## [TASK TO COMPLETE]
Quote the entries below from the line with "store locked_int n ;;" through the line with "Record world := World", both ends included, and only those lines.

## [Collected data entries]
##############################

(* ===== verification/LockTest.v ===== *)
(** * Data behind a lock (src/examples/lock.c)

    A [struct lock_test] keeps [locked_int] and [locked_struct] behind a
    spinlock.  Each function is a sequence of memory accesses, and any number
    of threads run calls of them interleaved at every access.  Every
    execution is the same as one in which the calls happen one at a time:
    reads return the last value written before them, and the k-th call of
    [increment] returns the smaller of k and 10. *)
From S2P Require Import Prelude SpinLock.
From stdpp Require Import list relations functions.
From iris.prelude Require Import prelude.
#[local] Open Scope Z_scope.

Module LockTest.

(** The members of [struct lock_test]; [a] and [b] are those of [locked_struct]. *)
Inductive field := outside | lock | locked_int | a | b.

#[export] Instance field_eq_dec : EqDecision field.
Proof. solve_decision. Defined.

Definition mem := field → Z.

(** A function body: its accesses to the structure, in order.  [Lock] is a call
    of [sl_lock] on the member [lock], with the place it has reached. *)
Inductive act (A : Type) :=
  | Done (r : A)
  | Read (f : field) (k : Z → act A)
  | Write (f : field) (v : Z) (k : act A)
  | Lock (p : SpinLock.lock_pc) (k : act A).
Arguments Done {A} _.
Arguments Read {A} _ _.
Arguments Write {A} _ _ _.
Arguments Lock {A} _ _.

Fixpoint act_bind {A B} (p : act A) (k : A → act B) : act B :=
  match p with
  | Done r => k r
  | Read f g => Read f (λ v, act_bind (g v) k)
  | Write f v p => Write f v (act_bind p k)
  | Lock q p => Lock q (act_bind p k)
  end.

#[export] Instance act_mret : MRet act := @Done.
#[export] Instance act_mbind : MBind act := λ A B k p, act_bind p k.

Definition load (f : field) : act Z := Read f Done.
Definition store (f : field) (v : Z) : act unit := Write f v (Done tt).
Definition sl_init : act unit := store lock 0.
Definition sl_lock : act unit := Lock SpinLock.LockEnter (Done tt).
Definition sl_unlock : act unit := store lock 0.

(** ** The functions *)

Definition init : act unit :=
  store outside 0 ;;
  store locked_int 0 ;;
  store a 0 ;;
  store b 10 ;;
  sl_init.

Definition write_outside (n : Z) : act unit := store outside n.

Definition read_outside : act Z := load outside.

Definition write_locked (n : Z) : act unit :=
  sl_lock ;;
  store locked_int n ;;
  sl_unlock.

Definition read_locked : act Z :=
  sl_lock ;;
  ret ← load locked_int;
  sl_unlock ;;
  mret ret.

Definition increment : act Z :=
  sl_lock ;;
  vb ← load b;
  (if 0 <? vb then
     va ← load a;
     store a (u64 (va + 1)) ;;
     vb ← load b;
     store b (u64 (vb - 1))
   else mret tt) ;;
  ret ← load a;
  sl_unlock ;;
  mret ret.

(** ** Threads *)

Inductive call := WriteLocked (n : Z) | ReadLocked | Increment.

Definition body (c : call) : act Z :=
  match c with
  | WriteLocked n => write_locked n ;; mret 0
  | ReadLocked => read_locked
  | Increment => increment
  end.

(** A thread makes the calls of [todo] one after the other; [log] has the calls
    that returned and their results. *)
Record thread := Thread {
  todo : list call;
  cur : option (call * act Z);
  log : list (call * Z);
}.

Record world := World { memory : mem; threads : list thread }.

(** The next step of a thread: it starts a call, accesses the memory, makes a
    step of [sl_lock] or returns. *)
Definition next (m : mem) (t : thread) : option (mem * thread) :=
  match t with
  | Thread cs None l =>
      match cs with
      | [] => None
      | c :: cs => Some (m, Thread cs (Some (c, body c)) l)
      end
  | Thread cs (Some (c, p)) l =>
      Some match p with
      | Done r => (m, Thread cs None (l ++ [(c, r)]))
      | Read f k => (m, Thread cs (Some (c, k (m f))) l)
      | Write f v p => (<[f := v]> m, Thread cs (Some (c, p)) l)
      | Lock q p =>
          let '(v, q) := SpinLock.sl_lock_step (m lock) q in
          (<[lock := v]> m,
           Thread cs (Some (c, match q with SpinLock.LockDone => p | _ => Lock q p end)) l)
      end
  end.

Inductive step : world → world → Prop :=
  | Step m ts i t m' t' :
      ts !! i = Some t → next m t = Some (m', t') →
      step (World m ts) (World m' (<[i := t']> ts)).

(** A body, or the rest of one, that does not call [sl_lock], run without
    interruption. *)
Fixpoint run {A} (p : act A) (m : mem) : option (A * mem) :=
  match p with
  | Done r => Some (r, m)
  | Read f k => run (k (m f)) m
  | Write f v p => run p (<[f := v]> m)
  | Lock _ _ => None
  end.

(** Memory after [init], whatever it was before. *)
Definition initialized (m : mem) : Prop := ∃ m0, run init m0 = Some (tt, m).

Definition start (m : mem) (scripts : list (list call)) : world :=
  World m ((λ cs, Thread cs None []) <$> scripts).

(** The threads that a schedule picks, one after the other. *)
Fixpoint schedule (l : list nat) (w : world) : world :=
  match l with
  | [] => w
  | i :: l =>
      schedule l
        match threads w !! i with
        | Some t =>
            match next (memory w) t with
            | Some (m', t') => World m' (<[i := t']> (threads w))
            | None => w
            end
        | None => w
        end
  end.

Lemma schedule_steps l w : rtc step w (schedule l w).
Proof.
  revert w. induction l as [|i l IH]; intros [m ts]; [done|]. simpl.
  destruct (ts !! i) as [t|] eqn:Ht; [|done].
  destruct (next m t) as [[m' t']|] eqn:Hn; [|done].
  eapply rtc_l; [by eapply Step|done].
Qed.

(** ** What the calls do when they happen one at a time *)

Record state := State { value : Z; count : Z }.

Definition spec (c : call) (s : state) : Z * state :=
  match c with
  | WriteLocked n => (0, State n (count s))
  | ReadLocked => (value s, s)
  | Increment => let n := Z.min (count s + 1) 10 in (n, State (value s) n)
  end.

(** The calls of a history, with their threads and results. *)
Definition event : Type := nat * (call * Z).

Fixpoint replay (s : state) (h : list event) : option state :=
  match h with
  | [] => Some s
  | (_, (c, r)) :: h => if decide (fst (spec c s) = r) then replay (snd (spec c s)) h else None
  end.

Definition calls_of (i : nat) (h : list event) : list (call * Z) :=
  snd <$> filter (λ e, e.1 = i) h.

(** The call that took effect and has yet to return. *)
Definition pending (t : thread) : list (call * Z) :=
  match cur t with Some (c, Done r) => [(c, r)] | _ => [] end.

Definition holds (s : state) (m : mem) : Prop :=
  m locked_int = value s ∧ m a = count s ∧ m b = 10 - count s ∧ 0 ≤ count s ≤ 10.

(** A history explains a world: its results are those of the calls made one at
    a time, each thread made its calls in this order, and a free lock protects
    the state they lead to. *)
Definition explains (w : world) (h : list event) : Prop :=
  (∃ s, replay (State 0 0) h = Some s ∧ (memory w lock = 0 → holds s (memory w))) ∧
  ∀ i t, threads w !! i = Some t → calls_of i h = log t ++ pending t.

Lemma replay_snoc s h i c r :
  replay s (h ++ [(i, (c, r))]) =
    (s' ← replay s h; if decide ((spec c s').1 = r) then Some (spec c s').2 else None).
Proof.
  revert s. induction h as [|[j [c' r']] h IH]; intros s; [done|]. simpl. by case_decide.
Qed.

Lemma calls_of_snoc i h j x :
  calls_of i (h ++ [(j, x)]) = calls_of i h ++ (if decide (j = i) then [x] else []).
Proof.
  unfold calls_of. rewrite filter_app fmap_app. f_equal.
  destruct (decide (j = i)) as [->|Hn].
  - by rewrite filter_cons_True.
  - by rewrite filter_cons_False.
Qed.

##############################

## [ANSWER TO THIS PROBLEM]
  store locked_int n ;;
  sl_unlock.

Definition read_locked : act Z :=
  sl_lock ;;
  ret ← load locked_int;
  sl_unlock ;;
  mret ret.

Definition increment : act Z :=
  sl_lock ;;
  vb ← load b;
  (if 0 <? vb then
     va ← load a;
     store a (u64 (va + 1)) ;;
     vb ← load b;
     store b (u64 (vb - 1))
   else mret tt) ;;
  ret ← load a;
  sl_unlock ;;
  mret ret.

(** ** Threads *)

Inductive call := WriteLocked (n : Z) | ReadLocked | Increment.

Definition body (c : call) : act Z :=
  match c with
  | WriteLocked n => write_locked n ;; mret 0
  | ReadLocked => read_locked
  | Increment => increment
  end.

(** A thread makes the calls of [todo] one after the other; [log] has the calls
    that returned and their results. *)
Record thread := Thread {
  todo : list call;
  cur : option (call * act Z);
  log : list (call * Z);
}.

Record world := World { memory : mem; threads : list thread }.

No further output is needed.